Record excerpts:
#[export] Instance res_eq_dec {A} `{EqDecision A} : EqDecision (res A).
Proof. solve_decision. Defined.

Lemma Ok_inj {A} (a b : A) : Ok a = Ok b → a = b.
Proof. by intros [= ->]. Qed.

Definition rbind {A B} (r : res A) (f : A → res B) : res B :=
  match r with Ok a => f a | Throw e => Throw e end.

Definition rmap {A B} (f : A → B) (r : res A) : res B :=
  match r with Ok a => Ok (f a) | Throw e => Throw e end.

(** [try { r } catch { d }] *)
Definition rcatch {A} (r : res A) (d : A) : A :=
  match r with Ok a => a | Throw _ => d end.

Notation "'let!' x ':=' r 'in' k" := (rbind r (λ x, k))
  (at level 10, x pattern, r at level 100, k at level 200) : js_scope.
Notation "r '?catch' d" := (rcatch r d) (at level 60) : js_scope.

Definition is_ok {A} (r : res A) : bool :=
  match r with Ok _ => true | Throw _ => false end.

(** [Array.prototype.map] with a callback that may throw: left to right,
    the first exception ends the call. *)
Fixpoint rmapM {A B} (f : A → res B) (l : list A) : res (list B) :=
  match l with
  | [] => Ok []
  | x :: l => rbind (f x) (λ y, rbind (rmapM f l) (λ ys, Ok (y :: ys)))
  end.

Lemma rmapM_ok {A B} (f : A → res B) (g : A → B) l :
  Forall (λ x, f x = Ok (g x)) l → rmapM f l = Ok (map g l).
Proof. induction 1 as [|x l Hx _ IH]; [done|]. simpl. by rewrite Hx; simpl; rewrite IH. Qed.

Lemma rmapM_elem {A B} (f : A → res B) l r y :
  rmapM f l = Ok r → y ∈ r ↔ ∃ x, x ∈ l ∧ f x = Ok y.
Proof.
  revert r. induction l as [|x l IH]; intros r Hr; simpl in Hr.
  - injection Hr as <-. split; [by intros ?%elem_of_nil|]. by intros (x & ?%elem_of_nil & _).
  - destruct (f x) as [b|] eqn:Ef; simpl in Hr; [|done].
    destruct (rmapM f l) as [bs|] eqn:El; simpl in Hr; [|done]. injection Hr as <-.
    rewrite elem_of_cons, (IH bs eq_refl). setoid_rewrite elem_of_cons.
    split; [intros [->|(z & Hz & Hy)]; eauto|].
    intros (z & [->|Hz] & Hy); [left; congruence|eauto].
Qed.

Lemma rmapM_app {A B} (f : A → res B) l k :
  rmapM f (l ++ k) = rbind (rmapM f l) (λ a, rbind (rmapM f k) (λ b, Ok (a ++ b))).
Proof.
  induction l as [|x l IH]; simpl; [by destruct (rmapM f k)|].
  destruct (f x); simpl; [|done]. rewrite IH. destruct (rmapM f l); simpl; [|done].
  by destruct (rmapM f k).
Qed.

Lemma rmapM_length {A B} (f : A → res B) l k :
  rmapM f l = Ok k → length k = length l.
Proof.
  revert k. induction l as [|x l IH]; simpl; intros k H; [by simplify_eq|].
  destruct (f x); simpl in H; [|done]. destruct (rmapM f l) eqn:E; simpl in H; [|done].
  simplify_eq. simpl. by rewrite (IH _ eq_refl).
Qed.

(** [filter] and [reduce] with a callback that may throw *)
Fixpoint rfilter {A} (p : A → res bool) (l : list A) : res (list A) :=
  match l with
  | [] => Ok []
  | x :: l => rbind (p x) (λ b : bool, rbind (rfilter p l) (λ k, Ok (if b then x :: k else k)))
  end.

Fixpoint rfold {A B} (f : B → A → res B) (b : B) (l : list A) : res B :=
  match l with [] => Ok b | x :: l => rbind (f b x) (λ b, rfold f b l) end.

Lemma rfilter_ok {A} (p : A → res bool) (q : A → bool) l :
  Forall (λ x, p x = Ok (q x)) l → rfilter p l = Ok (List.filter q l).
Proof.
  induction 1 as [|x l Hx _ IH]; [done|]. cbn [rfilter List.filter]. rewrite Hx, IH. cbn [rbind].
  by destruct (q x).
Qed.

Lemma rmapM_Forall2 {A B} (f : A → res B) (R : A → B → Prop) l l' :
  (∀ x y, f x = Ok y → R x y) → rmapM f l = Ok l' → Forall2 R l l'.
Proof.
  intros HR. revert l'. induction l as [|x l IH]; simpl; intros l' Hl; [by simplify_eq|].
  destruct (f x) eqn:E; simpl in Hl; [|done]. destruct (rmapM f l) eqn:El; simpl in Hl; [|done].
  simplify_eq. constructor; auto.
Qed.

(** ** Tactics *)

(** Case analysis on the scrutinee of the first [match]/[if] of the goal. *)
Ltac case_goal :=
  match goal with
  | |- context [match ?x with _ => _ end] => destruct x eqn:?
  end.

(** The same on hypotheses. *)
Ltac case_hyp :=
  match goal with
  | H : context [match ?x with _ => _ end] |- _ => destruct x eqn:?
  end.

(** Turns boolean connectives in hypotheses and goal into propositions. *)
Ltac boolify :=
  repeat match goal with
  | H : (_ && _)%bool = true |- _ => apply andb_true_iff in H; destruct H
  | H : (_ || _)%bool = false |- _ => apply orb_false_iff in H; destruct H
  | H : negb _ = true |- _ => apply negb_true_iff in H
  | H : negb _ = false |- _ => apply negb_false_iff in H
  | H : bool_decide _ = true |- _ => apply bool_decide_eq_true in H
  | H : bool_decide _ = false |- _ => apply bool_decide_eq_false in H
  | H : (_ <=? _)%Z = true |- _ => apply Z.leb_le in H
  | H : (_ <=? _)%Z = false |- _ => apply Z.leb_gt in H
  | H : (_ <? _)%Z = true |- _ => apply Z.ltb_lt in H
  | H : (_ <? _)%Z = false |- _ => apply Z.ltb_ge in H
  | H : (_ =? _)%Z = true |- _ => apply Z.eqb_eq in H
  | H : (_ =? _)%Z = false |- _ => apply Z.eqb_neq in H
  end.

(** ** Lists: the JavaScript array methods the code uses *)

Section array.
Context {A : Type}.
Implicit Types (l k : list A).

(** [findIndex]: the position of the first match ([None] stands for -1). *)
Fixpoint find_index (p : A → bool) (l : list A) : option nat :=
  match l with
  | [] => None
  | x :: l => if p x then Some 0%nat else S <$> find_index p l
  end.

Required work: When you copy the data, keep every line word for word.

Output for this task:
#[export] Instance res_eq_dec {A} `{EqDecision A} : EqDecision (res A).
Proof. solve_decision. Defined.

Lemma Ok_inj {A} (a b : A) : Ok a = Ok b → a = b.
Proof. by intros [= ->]. Qed.

Definition rbind {A B} (r : res A) (f : A → res B) : res B :=
  match r with Ok a => f a | Throw e => Throw e end.

Definition rmap {A B} (f : A → B) (r : res A) : res B :=
  match r with Ok a => Ok (f a) | Throw e => Throw e end.

(** [try { r } catch { d }] *)
Definition rcatch {A} (r : res A) (d : A) : A :=
  match r with Ok a => a | Throw _ => d end.

Notation "'let!' x ':=' r 'in' k" := (rbind r (λ x, k))
  (at level 10, x pattern, r at level 100, k at level 200) : js_scope.
Notation "r '?catch' d" := (rcatch r d) (at level 60) : js_scope.

Definition is_ok {A} (r : res A) : bool :=
  match r with Ok _ => true | Throw _ => false end.

(** [Array.prototype.map] with a callback that may throw: left to right,
    the first exception ends the call. *)
Fixpoint rmapM {A B} (f : A → res B) (l : list A) : res (list B) :=
  match l with
  | [] => Ok []
  | x :: l => rbind (f x) (λ y, rbind (rmapM f l) (λ ys, Ok (y :: ys)))
  end.

Lemma rmapM_ok {A B} (f : A → res B) (g : A → B) l :
  Forall (λ x, f x = Ok (g x)) l → rmapM f l = Ok (map g l).
Proof. induction 1 as [|x l Hx _ IH]; [done|]. simpl. by rewrite Hx; simpl; rewrite IH. Qed.

Lemma rmapM_elem {A B} (f : A → res B) l r y :
  rmapM f l = Ok r → y ∈ r ↔ ∃ x, x ∈ l ∧ f x = Ok y.
Proof.
  revert r. induction l as [|x l IH]; intros r Hr; simpl in Hr.
  - injection Hr as <-. split; [by intros ?%elem_of_nil|]. by intros (x & ?%elem_of_nil & _).
  - destruct (f x) as [b|] eqn:Ef; simpl in Hr; [|done].
    destruct (rmapM f l) as [bs|] eqn:El; simpl in Hr; [|done]. injection Hr as <-.
    rewrite elem_of_cons, (IH bs eq_refl). setoid_rewrite elem_of_cons.
    split; [intros [->|(z & Hz & Hy)]; eauto|].
    intros (z & [->|Hz] & Hy); [left; congruence|eauto].
Qed.

Lemma rmapM_app {A B} (f : A → res B) l k :
  rmapM f (l ++ k) = rbind (rmapM f l) (λ a, rbind (rmapM f k) (λ b, Ok (a ++ b))).
Proof.
  induction l as [|x l IH]; simpl; [by destruct (rmapM f k)|].
  destruct (f x); simpl; [|done]. rewrite IH. destruct (rmapM f l); simpl; [|done].
  by destruct (rmapM f k).
Qed.

Lemma rmapM_length {A B} (f : A → res B) l k :
  rmapM f l = Ok k → length k = length l.
Proof.
  revert k. induction l as [|x l IH]; simpl; intros k H; [by simplify_eq|].
  destruct (f x); simpl in H; [|done]. destruct (rmapM f l) eqn:E; simpl in H; [|done].
  simplify_eq. simpl. by rewrite (IH _ eq_refl).
Qed.

(** [filter] and [reduce] with a callback that may throw *)
Fixpoint rfilter {A} (p : A → res bool) (l : list A) : res (list A) :=
  match l with
  | [] => Ok []
  | x :: l => rbind (p x) (λ b : bool, rbind (rfilter p l) (λ k, Ok (if b then x :: k else k)))
  end.

Fixpoint rfold {A B} (f : B → A → res B) (b : B) (l : list A) : res B :=
  match l with [] => Ok b | x :: l => rbind (f b x) (λ b, rfold f b l) end.

Lemma rfilter_ok {A} (p : A → res bool) (q : A → bool) l :
  Forall (λ x, p x = Ok (q x)) l → rfilter p l = Ok (List.filter q l).
Proof.
  induction 1 as [|x l Hx _ IH]; [done|]. cbn [rfilter List.filter]. rewrite Hx, IH. cbn [rbind].
  by destruct (q x).
Qed.

Lemma rmapM_Forall2 {A B} (f : A → res B) (R : A → B → Prop) l l' :
  (∀ x y, f x = Ok y → R x y) → rmapM f l = Ok l' → Forall2 R l l'.
Proof.
  intros HR. revert l'. induction l as [|x l IH]; simpl; intros l' Hl; [by simplify_eq|].
  destruct (f x) eqn:E; simpl in Hl; [|done]. destruct (rmapM f l) eqn:El; simpl in Hl; [|done].
  simplify_eq. constructor; auto.
Qed.

(** ** Tactics *)

(** Case analysis on the scrutinee of the first [match]/[if] of the goal. *)
Ltac case_goal :=
  match goal with
  | |- context [match ?x with _ => _ end] => destruct x eqn:?
  end.

(** The same on hypotheses. *)
Ltac case_hyp :=
  match goal with
  | H : context [match ?x with _ => _ end] |- _ => destruct x eqn:?
  end.

(** Turns boolean connectives in hypotheses and goal into propositions. *)
Ltac boolify :=
  repeat match goal with
  | H : (_ && _)%bool = true |- _ => apply andb_true_iff in H; destruct H
  | H : (_ || _)%bool = false |- _ => apply orb_false_iff in H; destruct H
  | H : negb _ = true |- _ => apply negb_true_iff in H
  | H : negb _ = false |- _ => apply negb_false_iff in H
  | H : bool_decide _ = true |- _ => apply bool_decide_eq_true in H
  | H : bool_decide _ = false |- _ => apply bool_decide_eq_false in H
  | H : (_ <=? _)%Z = true |- _ => apply Z.leb_le in H
  | H : (_ <=? _)%Z = false |- _ => apply Z.leb_gt in H
  | H : (_ <? _)%Z = true |- _ => apply Z.ltb_lt in H
  | H : (_ <? _)%Z = false |- _ => apply Z.ltb_ge in H
  | H : (_ =? _)%Z = true |- _ => apply Z.eqb_eq in H
  | H : (_ =? _)%Z = false |- _ => apply Z.eqb_neq in H
  end.

(** ** Lists: the JavaScript array methods the code uses *)

Section array.
Context {A : Type}.
Implicit Types (l k : list A).

(** [findIndex]: the position of the first match ([None] stands for -1). *)
Fixpoint find_index (p : A → bool) (l : list A) : option nat :=
  match l with
  | [] => None
  | x :: l => if p x then Some 0%nat else S <$> find_index p l
  end.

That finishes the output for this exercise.